What is needed
The response must consist of the lines below from the one with "receive in a" through the one with "-> T) (dispatch : Dispatch)", exactly as they appear and with both ends kept.

Collected data entries
(** * A model of the push-based reactive streams of [src/main.ts]

    The TypeScript program builds streams out of closures: a [Signal] is a
    [subscribe] function, callbacks are arrow functions stored in JavaScript
    [Set]s, and asynchrony comes from promises and [queueMicrotask].

    The embedding keeps the program's structure and makes its run-time
    objects explicit:
    - every closure the source creates is a constructor that carries the
      variables the closure captures, and the identity the [Set]s compare;
    - objects ([Subject]s, promises, the counter of [merge]) live in a
      store indexed by reference, threaded through a state monad;
    - [queueMicrotask] and the reactions of promises go to one FIFO queue
      of jobs, which [run] drains as the host's event loop does;
    - the callbacks handed in by the outermost caller record what they
      receive in a trace, so that what a subscriber observes is a list.

    TypeScript erases its type parameters; one payload type [T] stands for
    the [T] and [U] of the source. *)

From Stdlib Require Import ZArith List Bool Lia.
From stdpp Require Import base list.
Import ListNotations.

Set Warnings "-register-all".

(** ** Function identity *)

(** A JavaScript [Set] of functions compares its members by reference.
    [External k] is a function the caller of the library owns; [Closure n]
    is the [n]-th function object created by the library itself (an arrow
    function or a [bind]). *)
Inductive FnId : Type :=
| External (k : nat)
| Closure (n : nat).

Definition FnId_eqb (a b : FnId) : bool :=
  match a, b with
  | External j, External k => Nat.eqb j k
  | Closure m, Closure n => Nat.eqb m n
  | _, _ => false
  end.

Section Observable.

Context {T : Type}.

(** ** Closures *)

(** [type Dispatch<T> = (payload: T) => void]: the value callbacks. *)
Inductive Dispatch : Type :=
| DUser (k : nat)
    (* a callback of the caller; it records the payload it is given *)
| DMap (n : nat) (fn : T -> T) (dispatch : Dispatch)
    (* map:    (payload) => { dispatch(fn(payload)); } *)
| DFilter (n : nat) (fn : T -> bool) (dispatch : Dispatch)
    (* filter: (payload) => { if (fn(payload)) dispatch(payload); } *)
| DBound (n : nat) (source : nat).
    (* loop:   source.dispatch.bind(source) *)

(** [type Complete = () => void]: the completion callbacks. *)
Inductive Complete : Type :=
| CUser (k : nat)
    (* a callback of the caller; it records that it was called *)
| CBound (n : nat) (source : nat)
    (* loop:  source.complete.bind(source) *)
| CMerge (n : nat) (cell : nat) (complete : Complete).
    (* merge: () => { if (--counter <= 0 && !completed) { complete(); completed = true; } }
       [cell] is the reference of the captured [counter] and [completed] *)

(** [type Unsubscribe = () => void]. *)
Inductive Unsubscribe : Type :=
| UNoop
    (* of:      () => {} *)
| USubject (s : nat) (dispatch : Dispatch) (complete : Complete)
    (* Subject: () => { this.dispatchs.delete(dispatch); this.completes.delete(complete); } *)
| UMerge (unsubs : list Unsubscribe)
    (* merge:   () => { unsubs.forEach((unsub) => { unsub(); }); } *)
| ULoop (source : nat) (unsubSink : Unsubscribe).
    (* loop:    () => { source.complete(); unsubSink(); } *)

Definition Dispatch_id (d : Dispatch) : FnId :=
  match d with
  | DUser k => External k
  | DMap n _ _ => Closure n
  | DFilter n _ _ => Closure n
  | DBound n _ => Closure n
  end.

Definition Complete_id (c : Complete) : FnId :=
  match c with
  | CUser k => External k
  | CBound n _ => Closure n
  | CMerge n _ _ => Closure n
  end.

(** ** Signals *)

(** [class Signal<T>]: the [subscribe] function a signal is constructed
    with, one constructor per place of the source that builds one. The
    handler of [loop] is applied to [new Subject<T>()] only, so it takes the
    reference of that subject. *)
Inductive Signal : Type :=
| Signal_map (fn : T -> T) (this : Signal)
| Signal_filter (fn : T -> bool) (this : Signal)
| Signal_loop (handler : nat -> Signal)
| Signal_of (payloads : list T)
| Signal_merge (signals : list Signal)
| Subject (s : nat).

(** ** Promises and jobs *)

(** What the promises of the program are fulfilled with: [void] for
    [Subject.dispatch] and [Subject.complete], an [Unsubscribe] for
    [subscribe], an array of them for [Promise.all]. *)
Inductive Value : Type :=
| VVoid
| VUnsub (u : Unsubscribe)
| VUnsubs (us : list Unsubscribe).

(** The rest of an [async] function after an [await], and the element
    function [Promise.all] attaches to each of its inputs. *)
Inductive Cont : Type :=
| KLoopHandler (source : nat) (handler : nat -> Signal) (result : nat)
    (* loop, after [await source.subscribe(dispatch, complete)] *)
| KLoopReturn (source : nat) (result : nat)
    (* loop, after [await sink.subscribe(...)] *)
| KMergeReturn (result : nat)
    (* merge, after [await Promise.all(...)] *)
| KAllElement (all : nat) (index : nat) (result : nat).
    (* Promise.all: stores the value of input [index] *)

Inductive PromiseState : Type :=
| Pending (reactions : list Cont)
| Fulfilled (v : Value).

(** The jobs of the microtask queue. *)
Inductive Microtask : Type :=
| MDispatch (s : nat) (payload : T) (promise : nat)
    (* the function [Subject.dispatch] gives to queueMicrotask *)
| MComplete (s : nat) (promise : nat)
    (* the function [Subject.complete] gives to queueMicrotask *)
| MReaction (k : Cont) (v : Value).
    (* a promise reaction *)

(** What an observer can see. *)
Inductive Event : Type :=
| Received (k : nat) (payload : T)
| Completed (k : nat)
| Resolved (promise : nat).

(** ** The store *)

(** [class Subject]: its two private [Set]s, in insertion order (the order
    [Set.prototype.forEach] visits them in). *)
Record SubjectObj : Type := mkSubject {
  dispatchs : list Dispatch;
  completes : list Complete
}.

(** The variables [counter] and [completed] one subscription to a merged
    signal shares between its completion closures. *)
Record MergeCell : Type := mkCell {
  counter : Z;
  completed : bool
}.

(** The bookkeeping of one [Promise.all] call. *)
Record AllObj : Type := mkAll {
  values : list (option Unsubscribe);
  remaining : nat
}.

Record State : Type := mkState {
  subjects : list SubjectObj;
  promises : list PromiseState;
  cells : list MergeCell;
  alls : list AllObj;
  queue : list Microtask;
  trace : list Event;
  next_fn : nat
}.

Definition init : State := mkState [] [] [] [] [] [] 0.

Definition set_subjects (x : list SubjectObj) (st : State) : State :=
  mkState x (promises st) (cells st) (alls st) (queue st) (trace st) (next_fn st).
Definition set_promises (x : list PromiseState) (st : State) : State :=
  mkState (subjects st) x (cells st) (alls st) (queue st) (trace st) (next_fn st).
Definition set_cells (x : list MergeCell) (st : State) : State :=
  mkState (subjects st) (promises st) x (alls st) (queue st) (trace st) (next_fn st).
Definition set_alls (x : list AllObj) (st : State) : State :=
  mkState (subjects st) (promises st) (cells st) x (queue st) (trace st) (next_fn st).
Definition set_queue (x : list Microtask) (st : State) : State :=
  mkState (subjects st) (promises st) (cells st) (alls st) x (trace st) (next_fn st).
Definition set_trace (x : list Event) (st : State) : State :=
  mkState (subjects st) (promises st) (cells st) (alls st) (queue st) x (next_fn st).
Definition set_next_fn (x : nat) (st : State) : State :=
  mkState (subjects st) (promises st) (cells st) (alls st) (queue st) (trace st) x.

(** ** The state monad *)

Definition M (A : Type) : Type := State -> A * State.

Definition ret {A : Type} (a : A) : M A := fun st => (a, st).

Definition bind {A B : Type} (m : M A) (f : A -> M B) : M B :=
  fun st => f (fst (m st)) (snd (m st)).

Definition exec {A : Type} (m : M A) (st : State) : State := snd (m st).
Definition eval {A : Type} (m : M A) (st : State) : A := fst (m st).

Notation "x <- m ;; k" := (bind m (fun x => k))
  (at level 60, m at next level, right associativity).
Notation "m ;;; k" := (bind m (fun _ => k))
  (at level 60, right associativity).

Definition modify (f : State -> State) : M unit := fun st => (tt, f st).

(** [forEach] over an array or over the members of a [Set]. *)
Fixpoint forEach {A : Type} (f : A -> M unit) (l : list A) : M unit :=
  match l with
  | [] => ret tt
  | a :: l' => f a ;;; forEach f l'
  end.

Definition log (e : Event) : M unit :=
  modify (fun st => set_trace (trace st ++ [e]) st).

Definition queueMicrotask (m : Microtask) : M unit :=
  modify (fun st => set_queue (queue st ++ [m]) st).

(** The next function object the library creates. *)
Definition new_closure : M nat :=
  fun st => (next_fn st, set_next_fn (S (next_fn st)) st).

(** ** Promises *)

Definition new_promise (p : PromiseState) : M nat :=
  fun st => (length (promises st), set_promises (promises st ++ [p]) st).

(** Fulfil a pending promise: its reactions become jobs, in the order they
    were attached. Resolving a settled promise does nothing. *)
Definition resolve (p : nat) (v : Value) : M unit :=
  fun st =>
    match promises st !! p with
    | Some (Pending ks) =>
        (tt, set_trace (trace st ++ [Resolved p])
               (set_queue (queue st ++ map (fun k => MReaction k v) ks)
                  (set_promises (<[p := Fulfilled v]> (promises st)) st)))
    | _ => (tt, st)
    end.

(** [p.then(k)], which is also what [await p] does with the rest of the
    function: a job at once when [p] is fulfilled, a reaction otherwise. *)
Definition then_ (p : nat) (k : Cont) : M unit :=
  fun st =>
    match promises st !! p with
    | Some (Fulfilled v) => queueMicrotask (MReaction k v) st
    | Some (Pending ks) =>
        (tt, set_promises (<[p := Pending (ks ++ [k])]> (promises st)) st)
    | None => (tt, st)
    end.

(** [Promise.all(ps)]: fulfilled at once with [[]] for no input, otherwise
    when the element function of every input has run. *)
Definition Promise_all (ps : list nat) : M nat :=
  match ps with
  | [] => new_promise (Fulfilled (VUnsubs []))
  | _ =>
      result <- new_promise (Pending []) ;;
      all <- (fun st => (length (alls st),
                set_alls (alls st ++ [mkAll (replicate (length ps) None) (length ps)]) st)) ;;
      forEach (fun ip => then_ (snd ip) (KAllElement all (fst ip) result))
              (combine (seq 0 (length ps)) ps) ;;;
      ret result
  end.

(** ** Sets of callbacks *)

(** [Set.prototype.add]: a member that is already there stays where it is. *)
Definition Set_add {A : Type} (id : A -> FnId) (x : A) (l : list A) : list A :=
  if existsb (fun y => FnId_eqb (id y) (id x)) l then l else l ++ [x].

(** [Set.prototype.delete]. *)
Definition Set_delete {A : Type} (id : A -> FnId) (x : A) (l : list A) : list A :=
  List.filter (fun y => negb (FnId_eqb (id y) (id x))) l.

Definition get_dispatchs (s : nat) : M (list Dispatch) :=
  fun st => (match subjects st !! s with Some o => dispatchs o | None => [] end, st).

Definition get_completes (s : nat) : M (list Complete) :=
  fun st => (match subjects st !! s with Some o => completes o | None => [] end, st).

Definition update_subject (s : nat) (f : SubjectObj -> SubjectObj) : M unit :=
  modify (fun st =>
    match subjects st !! s with
    | Some o => set_subjects (<[s := f o]> (subjects st)) st
    | None => st
    end).

(** ** class Subject *)

(** [new Subject<T>()]. *)
Definition new_Subject : M nat :=
  fun st => (length (subjects st), set_subjects (subjects st ++ [mkSubject [] []]) st).

(** The [subscribe] function [Subject]'s constructor passes to [super]. *)
Definition Subject_subscribe (s : nat) (dispatch : Dispatch) (complete : Complete)
  : M nat :=
  update_subject s (fun o => mkSubject (Set_add Dispatch_id dispatch (dispatchs o)) (completes o)) ;;;
  update_subject s (fun o => mkSubject (dispatchs o) (Set_add Complete_id complete (completes o))) ;;;
  new_promise (Fulfilled (VUnsub (USubject s dispatch complete))).

(** [Subject.dispatch(payload)]. *)
Definition Subject_dispatch (s : nat) (payload : T) : M nat :=
  p <- new_promise (Pending []) ;;
  queueMicrotask (MDispatch s payload p) ;;;
  ret p.

(** [Subject.complete()]. *)
Definition Subject_complete (s : nat) : M nat :=
  p <- new_promise (Pending []) ;;
  queueMicrotask (MComplete s p) ;;;
  ret p.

Result of the exercise
      receive in a trace, so that what a subscriber observes is a list.

    TypeScript erases its type parameters; one payload type [T] stands for
    the [T] and [U] of the source. *)

From Stdlib Require Import ZArith List Bool Lia.
From stdpp Require Import base list.
Import ListNotations.

Set Warnings "-register-all".

(** ** Function identity *)

(** A JavaScript [Set] of functions compares its members by reference.
    [External k] is a function the caller of the library owns; [Closure n]
    is the [n]-th function object created by the library itself (an arrow
    function or a [bind]). *)
Inductive FnId : Type :=
| External (k : nat)
| Closure (n : nat).

Definition FnId_eqb (a b : FnId) : bool :=
  match a, b with
  | External j, External k => Nat.eqb j k
  | Closure m, Closure n => Nat.eqb m n
  | _, _ => false
  end.

Section Observable.

Context {T : Type}.

(** ** Closures *)

(** [type Dispatch<T> = (payload: T) => void]: the value callbacks. *)
Inductive Dispatch : Type :=
| DUser (k : nat)
    (* a callback of the caller; it records the payload it is given *)
| DMap (n : nat) (fn : T -> T) (dispatch : Dispatch)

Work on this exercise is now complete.